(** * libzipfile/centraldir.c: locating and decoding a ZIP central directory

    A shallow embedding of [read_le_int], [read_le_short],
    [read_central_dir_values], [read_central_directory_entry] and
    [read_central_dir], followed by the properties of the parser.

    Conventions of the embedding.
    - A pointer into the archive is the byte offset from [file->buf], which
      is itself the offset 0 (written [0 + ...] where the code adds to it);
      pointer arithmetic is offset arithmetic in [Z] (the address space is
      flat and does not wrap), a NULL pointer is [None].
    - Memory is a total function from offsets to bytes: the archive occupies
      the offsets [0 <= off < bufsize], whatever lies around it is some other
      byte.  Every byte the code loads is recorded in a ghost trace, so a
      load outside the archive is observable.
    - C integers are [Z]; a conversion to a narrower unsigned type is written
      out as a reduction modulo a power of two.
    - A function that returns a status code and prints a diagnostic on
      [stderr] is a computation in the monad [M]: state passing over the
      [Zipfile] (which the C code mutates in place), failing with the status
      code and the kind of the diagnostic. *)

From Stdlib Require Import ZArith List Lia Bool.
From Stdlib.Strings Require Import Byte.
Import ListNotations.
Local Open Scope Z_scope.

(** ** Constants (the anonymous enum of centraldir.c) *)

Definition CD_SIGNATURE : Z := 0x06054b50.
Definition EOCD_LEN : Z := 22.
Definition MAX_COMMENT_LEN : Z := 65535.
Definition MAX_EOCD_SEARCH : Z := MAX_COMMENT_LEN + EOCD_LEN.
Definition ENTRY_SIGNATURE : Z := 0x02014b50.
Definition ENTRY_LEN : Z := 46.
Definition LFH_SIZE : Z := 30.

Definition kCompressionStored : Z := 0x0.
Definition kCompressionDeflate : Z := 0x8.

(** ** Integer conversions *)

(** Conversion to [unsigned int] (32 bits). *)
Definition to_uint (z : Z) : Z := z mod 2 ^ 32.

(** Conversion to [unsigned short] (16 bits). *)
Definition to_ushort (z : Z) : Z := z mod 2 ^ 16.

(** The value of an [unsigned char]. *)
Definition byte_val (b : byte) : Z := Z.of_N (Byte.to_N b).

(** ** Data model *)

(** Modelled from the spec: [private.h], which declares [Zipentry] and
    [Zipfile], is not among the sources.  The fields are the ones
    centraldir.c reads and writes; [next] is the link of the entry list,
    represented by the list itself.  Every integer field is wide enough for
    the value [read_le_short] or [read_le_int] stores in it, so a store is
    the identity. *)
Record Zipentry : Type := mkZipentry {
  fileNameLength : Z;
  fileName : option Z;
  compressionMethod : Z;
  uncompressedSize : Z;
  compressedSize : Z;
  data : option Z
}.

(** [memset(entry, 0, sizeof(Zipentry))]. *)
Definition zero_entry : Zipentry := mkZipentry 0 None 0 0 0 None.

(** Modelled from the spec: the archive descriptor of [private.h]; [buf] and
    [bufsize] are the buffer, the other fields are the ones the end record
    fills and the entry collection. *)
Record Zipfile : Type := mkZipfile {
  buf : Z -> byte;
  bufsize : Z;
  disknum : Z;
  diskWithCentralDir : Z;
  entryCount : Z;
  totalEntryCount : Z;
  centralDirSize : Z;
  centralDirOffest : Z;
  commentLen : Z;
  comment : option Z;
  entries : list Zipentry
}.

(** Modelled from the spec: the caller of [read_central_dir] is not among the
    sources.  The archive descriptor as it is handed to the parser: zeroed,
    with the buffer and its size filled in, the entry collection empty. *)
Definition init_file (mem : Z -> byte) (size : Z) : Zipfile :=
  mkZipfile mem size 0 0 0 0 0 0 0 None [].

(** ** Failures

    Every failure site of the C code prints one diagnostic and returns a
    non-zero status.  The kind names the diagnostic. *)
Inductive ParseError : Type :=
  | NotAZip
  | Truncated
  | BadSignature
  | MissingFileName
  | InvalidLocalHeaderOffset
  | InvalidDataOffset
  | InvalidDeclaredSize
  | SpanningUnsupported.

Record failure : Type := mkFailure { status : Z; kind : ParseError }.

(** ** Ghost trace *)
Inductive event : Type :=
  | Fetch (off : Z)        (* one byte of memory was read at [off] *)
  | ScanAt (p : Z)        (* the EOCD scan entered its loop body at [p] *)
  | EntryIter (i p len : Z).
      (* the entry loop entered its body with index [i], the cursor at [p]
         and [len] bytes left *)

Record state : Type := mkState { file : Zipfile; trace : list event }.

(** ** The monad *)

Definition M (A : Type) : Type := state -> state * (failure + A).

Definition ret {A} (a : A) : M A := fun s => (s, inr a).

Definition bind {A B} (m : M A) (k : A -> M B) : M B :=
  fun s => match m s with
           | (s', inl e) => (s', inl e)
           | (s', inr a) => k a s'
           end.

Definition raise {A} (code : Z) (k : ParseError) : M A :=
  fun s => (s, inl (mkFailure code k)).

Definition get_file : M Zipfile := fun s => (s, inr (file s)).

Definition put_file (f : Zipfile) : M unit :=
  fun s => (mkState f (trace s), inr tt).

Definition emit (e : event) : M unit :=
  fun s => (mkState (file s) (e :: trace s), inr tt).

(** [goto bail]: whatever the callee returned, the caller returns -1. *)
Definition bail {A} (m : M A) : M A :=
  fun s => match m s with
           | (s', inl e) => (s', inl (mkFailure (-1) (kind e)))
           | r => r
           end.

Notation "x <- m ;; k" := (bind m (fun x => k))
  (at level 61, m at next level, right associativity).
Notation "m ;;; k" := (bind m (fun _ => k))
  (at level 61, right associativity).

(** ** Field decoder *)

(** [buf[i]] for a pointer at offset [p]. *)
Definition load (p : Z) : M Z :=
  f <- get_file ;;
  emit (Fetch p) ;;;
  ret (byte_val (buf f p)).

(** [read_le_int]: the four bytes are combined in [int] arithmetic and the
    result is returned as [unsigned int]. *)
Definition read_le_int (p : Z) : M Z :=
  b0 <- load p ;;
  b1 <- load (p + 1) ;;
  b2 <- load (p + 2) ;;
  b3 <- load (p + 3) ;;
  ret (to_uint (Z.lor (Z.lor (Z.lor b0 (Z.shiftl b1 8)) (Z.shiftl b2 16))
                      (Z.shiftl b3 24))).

- [DESCRIPTION OF THE TASK] Would you please return all lines of the data that include the word "next"?

- [WRITTEN SOLUTION]
    centraldir.c reads and writes; [next] is the link of the entry list,
  (at level 61, m at next level, right associativity).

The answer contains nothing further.